Sebaik-baik
wanita yaitu yang tetap tinggal di rumahnya. Namun, ada kalanya wanita butuh
atau ingin ke masjid untuk berbagai keperluan seperti shalat, bermajelis,
mengambil barang dan sebagainya yang menganjurkan dia untuk ke masjid.

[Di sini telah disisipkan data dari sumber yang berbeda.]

Lemma convert_percent_name col col' : convert_percent col = Ret col' -> col_name col' = col_name col.
Proof. unfold convert_percent. intros. repeat case_match; simplify_eq; done. Qed.

Lemma classify_column_name b1 b2 b3 col :
  col_name (snd (classify_column b1 b2 b3 col)) = col_name col.
Proof.
  unfold classify_column.
  destruct (is_numeric_dtype _); [destruct (detect_number b1 col) as [c' r] eqn:E; simpl;
    rewrite <- (detect_number_name b1 col), E; done|].
  destruct (is_string_dtype _); [|by repeat case_match].
  destruct (convert_percent _) eqn:E; simpl.
  - rewrite (convert_percent_name _ _ E). by rewrite collapse_category_name, try_to_datetime_name.
  - by rewrite collapse_category_name, try_to_datetime_name.
Qed.
(** The classifier raises only in the string branch: [AttributeError] or
    [ValueError] in the percent conversion, [IndexError] in the
    structured-text probe. *)
Definition classifier_exc (e : pyexc) : Prop := e = ValueError \/ e = AttributeError \/ e = IndexError.

Lemma convert_percent_exc col e : convert_percent col = Exc e -> classifier_exc e.
Proof.
  unfold convert_percent, percent_cells, classifier_exc. repeat case_match; intros; simplify_eq; auto.
Qed.

Lemma structured_text_exc cells e : structured_text cells = Exc e -> classifier_exc e.
Proof. unfold structured_text, classifier_exc. repeat case_match; intros; simplify_eq; auto. Qed.

Lemma classify_column_exc b1 b2 b3 col e : fst (classify_column b1 b2 b3 col) = Exc e -> classifier_exc e.
Proof.
  unfold classify_column. repeat case_match; cbn; intros; simplify_eq; eauto using convert_percent_exc.
  revert select (final_detection _ _ _ = Exc _). unfold final_detection.
  repeat case_match; intros; simplify_eq; eauto using structured_text_exc.
Qed.

End column_level.

#[export] Hint Resolve detect_number_name try_to_datetime_name collapse_category_name
  classify_column_name : reportgen.

(** ** The classifier on the DataFrame *)
Section refinement.
Context `{PyRuntime}.

Lemma update_col_run c x (t : table) : update_col c x t = (Ret tt, set_col t c x).
Proof. reflexivity. Qed.

Lemma read_col_run c (t : table) col : lookup_col t c = Some col -> read_col c t = (Ret col, t).
Proof. intros Hl. unfold read_col. rewrite py_bind_run. cbn [py_get]. by rewrite Hl. Qed.

Lemma read_col_missing c (t : table) : lookup_col t c = None -> read_col c t = (Exc KeyError, t).
Proof. intros Hl. unfold read_col. rewrite py_bind_run. cbn [py_get]. by rewrite Hl. Qed.

Lemma read_after_update c x col (t : table) :
  lookup_col t c = Some col -> col_name x = c ->
  read_col c (set_col t c x) = (Ret x, set_col t c x).
Proof. intros. apply read_col_run. by eapply lookup_set_col_eq. Qed.

(** On a DataFrame that has the column [c], the run of the classifier
    is the column-level classifier written back in place. *)
Lemma dtype_detection_eq c b1 b2 b3 (t : table) col :
  lookup_col t c = Some col ->
  dtype_detection c b1 b2 b3 t =
    (fst (classify_column b1 b2 b3 col), set_col t c (snd (classify_column b1 b2 b3 col))).
Proof.
  intros Hl. pose proof (lookup_col_name _ _ _ Hl) as Hn.
  unfold dtype_detection. rewrite py_bind_run, (read_col_run _ _ _ Hl).
  unfold classify_column.
  destruct (is_numeric_dtype _) eqn:Enum.
  { destruct (detect_number b1 col) as [c' r] eqn:E. cbn.
    pose proof (detect_number_name b1 col) as Hn'. rewrite E in Hn'. simpl in Hn'. done. }
  destruct (is_string_dtype _) eqn:Estr.
  - unfold detect_string. set (tmp := str_lengths (col_cells col)).
    set (col1 := try_to_datetime tmp col).
    assert (col_name col1 = c) by (subst col1; rewrite try_to_datetime_name; done).
    rewrite py_bind_run, update_col_run, py_bind_run, (read_after_update _ _ col) by done.
    set (col2 := collapse_category b3 _ col1).
    assert (col_name col2 = c) by (subst col2; rewrite collapse_category_name; done).
    rewrite py_bind_run, update_col_run, set_col_set_col by done.
    rewrite py_bind_run, (read_after_update _ _ col) by done.
    cbn [py_lift]. rewrite py_bind_run.
    destruct (convert_percent col2) as [col3|e] eqn:Ep; [|done].
    pose proof (convert_percent_name _ _ Ep) as Hn3. cbn [py_lift].
    rewrite py_bind_run, update_col_run, set_col_set_col by congruence.
    cbn [py_lift]. rewrite py_bind_run.
    by destruct (final_detection b2 tmp col3).
  - destruct (is_datetime_dtype _); simpl; by rewrite (set_col_lookup_id _ _ _ Hl).
Qed.

Lemma dtype_detection_missing c b1 b2 b3 (t : table) :
  lookup_col t c = None -> dtype_detection c b1 b2 b3 t = (Exc KeyError, t).
Proof. intros Hl. unfold dtype_detection. by rewrite py_bind_run, (read_col_missing _ _ Hl). Qed.

(** C1. Refinement: [dtype_detection] is the column-level classifier
    [classify_column] written back into the DataFrame. On a DataFrame
    that has the column [c], it returns what [classify_column] returns
    on that column and leaves the DataFrame with that column replaced
    by [classify_column]'s output, in place, nothing else changed; this
    holds on every branch, the raising ones included (the writes made
    before an exception stay). Without the column it raises [KeyError]
    and changes nothing. *)
Theorem dtype_detection_refines c b1 b2 b3 (t : table) :
  dtype_detection c b1 b2 b3 t =
    match lookup_col t c with
    | Some col => (fst (classify_column b1 b2 b3 col), set_col t c (snd (classify_column b1 b2 b3 col)))
    | None => (Exc KeyError, t)
    end.
Proof.
  destruct (lookup_col t c) as [col|] eqn:Hl;
    [by apply dtype_detection_eq|by apply dtype_detection_missing].
Qed.
End refinement.

(** ** The integral-float repair *)
Section repair.
Context `{PyRuntime}.

Definition nonneg_num (x : cell) : Prop := exists q, num_value x = Some q /\ (0 <= q)%Q.

Definition value_of (x : cell) : Q := default 0%Q (num_value x).

Lemma int64_value_bound x q :
  num_value x = Some q -> (0 <= q)%Q -> (q < inject_Z (2 ^ 63))%Q ->
  (0 <= int64_value x)%Z /\ (inject_Z (int64_value x) <= q)%Q /\
  ((inject_Z (int64_value x) == q)%Q -> cell_equiv (astype_int64 x) x).
Proof.
  intros Hx H0 Hlt. destruct x as [z|q'| | | |]; simplify_eq/=.
  - unfold int64_value. simpl. split; [rewrite Zle_Qle; exact H0|]. split; [apply Qle_refl|].
    intros _. reflexivity.
  - pose proof (Qtrunc_nonneg q H0) as [Ht0 Htq].
    pose proof (Qtrunc_lt q _ H0 Hlt).
    assert (in_int64 (Qtrunc q) = true) as Hin.
    { unfold in_int64, int64_min, int64_max. apply andb_true_iff; split; apply Z.leb_le; lia. }
    unfold int64_value, astype_int64. cbv zeta. rewrite Hin. split; [exact Ht0|]. split; [exact Htq|].
    intros Heq. unfold cell_equiv. simpl. by apply Qeq_bool_iff.
Qed.

Lemma sum_values_cons x l : (sum_values (x :: l) == value_of x + sum_values l)%Q.
Proof. reflexivity. Qed.

Lemma sum_values_nonneg l : Forall nonneg_num l -> (0 <= sum_values l)%Q.
Proof.
  induction 1 as [|x l (q & Hq & H0) _ IH]; [apply Qle_refl|].
  rewrite sum_values_cons. unfold value_of. rewrite Hq. simpl. lra.
Qed.

(** Below 2^63, a sum of truncations of non-negative values that equals
    the sum of the values truncated nothing. *)
Lemma trunc_sum_exact l :
  Forall nonneg_num l -> (sum_values l < inject_Z (2 ^ 63))%Q ->
  (0 <= sumZ (map int64_value l))%Z /\
  (inject_Z (sumZ (map int64_value l)) <= sum_values l)%Q /\
  ((inject_Z (sumZ (map int64_value l)) == sum_values l)%Q ->
     Forall (fun x => cell_equiv (astype_int64 x) x) l).
Proof.
  induction 1 as [|x l (q & Hq & H0) Hl IH]; intros Hlt.
  { simpl. split; [lia|]. split; [apply Qle_refl|]. constructor. }
  rewrite sum_values_cons in Hlt |- *. unfold value_of in *. rewrite Hq in Hlt |- *. simpl in Hlt |- *.
  pose proof (sum_values_nonneg l Hl) as Hl0.
  destruct IH as (IH0 & IHle & IHeq); [lra|].
  destruct (int64_value_bound x q Hq H0 ltac:(lra)) as (Ht0 & Htle & Hteq).
  change (sumZ (int64_value x :: map int64_value l)) with (int64_value x + sumZ (map int64_value l))%Z.
  rewrite inject_Z_plus. split; [lia|]. split; [lra|].
  intros Heq. constructor; [apply Hteq; lra|]. apply IHeq. lra.
Qed.

Lemma dropna_nonneg cells :
  Forall (fun x => is_missing x = true \/ nonneg_num x) cells -> Forall nonneg_num (dropna cells).
Proof.
  induction 1 as [|x l Hx _ IH]; simpl; [constructor|].
  destruct (is_missing x) eqn:E; simpl; [done|]. constructor; [|done].
  destruct Hx as [Hx|Hx]; [congruence|done].
Qed.

Lemma repair_ints_equiv cells :
  Forall (fun x => is_missing x = false -> cell_equiv (astype_int64 x) x) cells ->
  Forall2 cell_equiv (repair_ints cells) cells.
Proof.
  induction 1 as [|x l Hx _ IH]; simpl; constructor; [|done].
  destruct (is_missing x) eqn:E; [reflexivity|by apply Hx].
Qed.

Lemma Forall_dropna (P : cell -> Prop) cells :
  Forall P (dropna cells) -> Forall (fun x => is_missing x = false -> P x) cells.
Proof.
  induction cells as [|x l IH]; simpl; [constructor|].
  destruct (is_missing x) eqn:E; simpl; intros Hf.
  - constructor; [congruence|by apply IH].
  - inversion Hf; subst. constructor; [done|by apply IH].
Qed.
End repair.

(** ** Theorems of the classifier *)
Section classifier_theorems.
Context `{PyRuntime}.

(** C13. Frame property: classifying column [c] keeps the DataFrame's
    columns and their order, and leaves every other column as it was,
    whatever the outcome (a result, [None] or an exception). *)
Theorem dtype_detection_frame c b1 b2 b3 (t : table) :
  col_names (snd (dtype_detection c b1 b2 b3 t)) = col_names t /\
  forall c', c' <> c -> lookup_col (snd (dtype_detection c b1 b2 b3 t)) c' = lookup_col t c'.
Proof.
  destruct (lookup_col t c) as [col|] eqn:Hl.
  - rewrite (dtype_detection_eq _ _ _ _ _ _ Hl). simpl.
    pose proof (lookup_col_name _ _ _ Hl) as Hn.
    assert (col_name (snd (classify_column b1 b2 b3 col)) = c) by (rewrite classify_column_name; done).
    split; [by apply set_col_names|]. intros c' Hc'. by apply lookup_set_col_ne.
  - by rewrite (dtype_detection_missing _ _ _ _ _ Hl).
Qed.

Lemma int_check_exact cells :
  Forall nonneg_num (dropna cells) -> int_check cells = true ->
  Forall (fun x => cell_equiv (astype_int64 x) x) (dropna cells).
Proof.
  intros Hnn Hc. unfold int_check in Hc. apply Qeq_bool_iff in Hc.
  rewrite sum_int64_wrap in Hc.
  set (S := sumZ (map int64_value (dropna cells))) in *.
  pose proof (wrap64_range S) as [Hlo Hhi].
  assert (sum_values (dropna cells) < inject_Z (2 ^ 63))%Q as Hlt.
  { rewrite <- Hc. rewrite <- Zlt_Qlt. unfold int64_max in Hhi. lia. }
  destruct (trunc_sum_exact _ Hnn Hlt) as (HS0 & HSle & HSeq).
  apply HSeq. rewrite <- Hc. rewrite wrap64_id; [reflexivity|].
  rewrite <- Hc in HSle. rewrite <- Zle_Qle in HSle. unfold int64_min in *. lia.
Qed.

(** C8. The integral-float repair is safe on non-negative data: on a
    numeric column whose values are all non-negative, the numeric branch
    changes no value (each cell it leaves is equal, as pandas compares
    values, to the cell that was there), whether or not it rewrites the
    column to int64 and whether or not it makes it a categorical. *)
Theorem detect_number_nonneg_preserves b col :
  Forall (fun x => is_missing x = true \/ nonneg_num x) (col_cells col) ->
  Forall2 cell_equiv (col_cells (fst (detect_number b col))) (col_cells col).
Proof.
  intros Hnn.
  assert (Forall2 cell_equiv
            (if int_check (col_cells col) then repair_ints (col_cells col) else col_cells col)
            (col_cells col)) as Hrep.
  { destruct (int_check (col_cells col)) eqn:Hc.
    - apply repair_ints_equiv, Forall_dropna, int_check_exact; [|done]. by apply dropna_nonneg.
    - apply Forall2_same_length_lookup_2; [done|]. intros i x y Hx Hy. rewrite Hx in Hy.
      simplify_eq. reflexivity. }
  unfold detect_number. destruct (int_check _) eqn:Hc;
    (destruct (b && _ && _); [destruct (cat_info _)|]); exact Hrep.
Qed.
End classifier_theorems.

Section classifier_theorems2.
Context `{PyRuntime}.

Lemma is_missing_astype_int64 x : is_missing (astype_int64 x) = is_missing x.
Proof. by destruct x. Qed.

Lemma dropna_repair_ints cells : dropna (repair_ints cells) = map astype_int64 (dropna cells).
Proof.
  induction cells as [|x l IH]; simpl; [done|].
  destruct (is_missing x) eqn:E; simpl; rewrite ?E; [done|].
  rewrite is_missing_astype_int64, E. simpl. by rewrite IH.
Qed.

Lemma count_repair_ints cells : count (repair_ints cells) = count cells.
Proof. unfold count. by rewrite dropna_repair_ints, length_map. Qed.

(** The cells of the numeric branch's first step. *)
Definition repaired (cells : list cell) : list cell :=
  if int_check cells then repair_ints cells else cells.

Oleh
karena itu butuh ilmu untuk mengetahui adab-adabnya sehingga tetap terjaga
kemuliaan wanita berdasarkan adab yang dilakukan oleh para shahabiyah.
Tidak
ada yang menghalangi seorang wanita untuk datang ke masjid, dan ia tidak
sepantasnya dilarang jika ingin mendatanginya selama ia tidak melakukan sesuatu
yang terlarang dalam tinjauan syara’. Hal tersebut sangat jelas disebutkan
dalam hadits Ibnu ‘Umar radhiallaahuanhu dari Nabi shalallahu ‘alaihi
wasallam, beliau bersabda:
“Apabila
isteri salah seorang di antara kalian meminta izin untuk pergi ke masjid maka
janganlah ia melarangnya.” (HR. Bukhari)
Lajnah
Da’ Imah menyatakan, “dibolehkan bagi seorang muslimah mengerjakan shalat di
masjid. Dan apabila ia meminta izin kepada suaminya untuk mengerjakan shalat di
masjid, maka suaminya itu tidak diperkenankan melarangnya dari keinginan itu,
selama wanita itu berada dalam keadaan tertutup dan bagian badan yang haram
terlihat oleh laki-laki asing pun tidak nampak…” kemudian setelah ‘Lajnah
melampirkan beberapa dalil dari Al Quran dan As Sunnah, mereka melanjutkan: dan
ini adalah nash-nash yang sangat jelas menunjukkan bahwa seorang muslimah yang
berpegang teguh dengan adab-adab islam dalam berpakaian dan menghindari setiap
perhiasan pemikat yang bisa menimbulkan fitnah dan menjadikan orang-orang yang
lemah iman cenderung kepadanya, agar ia tidak dilarang mengerjakan shalat di
masjid. Dan jika penampilan wanita tersebut menjadikan orang-orang jahat
terpikat dan mendatangkan fitnah dari hati yang bimbang, maka wanita itu
dilarang masuk ke dalam masjid, bahkan ia dilarang keluar dari rumahnya untuk
mendatangi tempat-tempat umum…” (VII/330)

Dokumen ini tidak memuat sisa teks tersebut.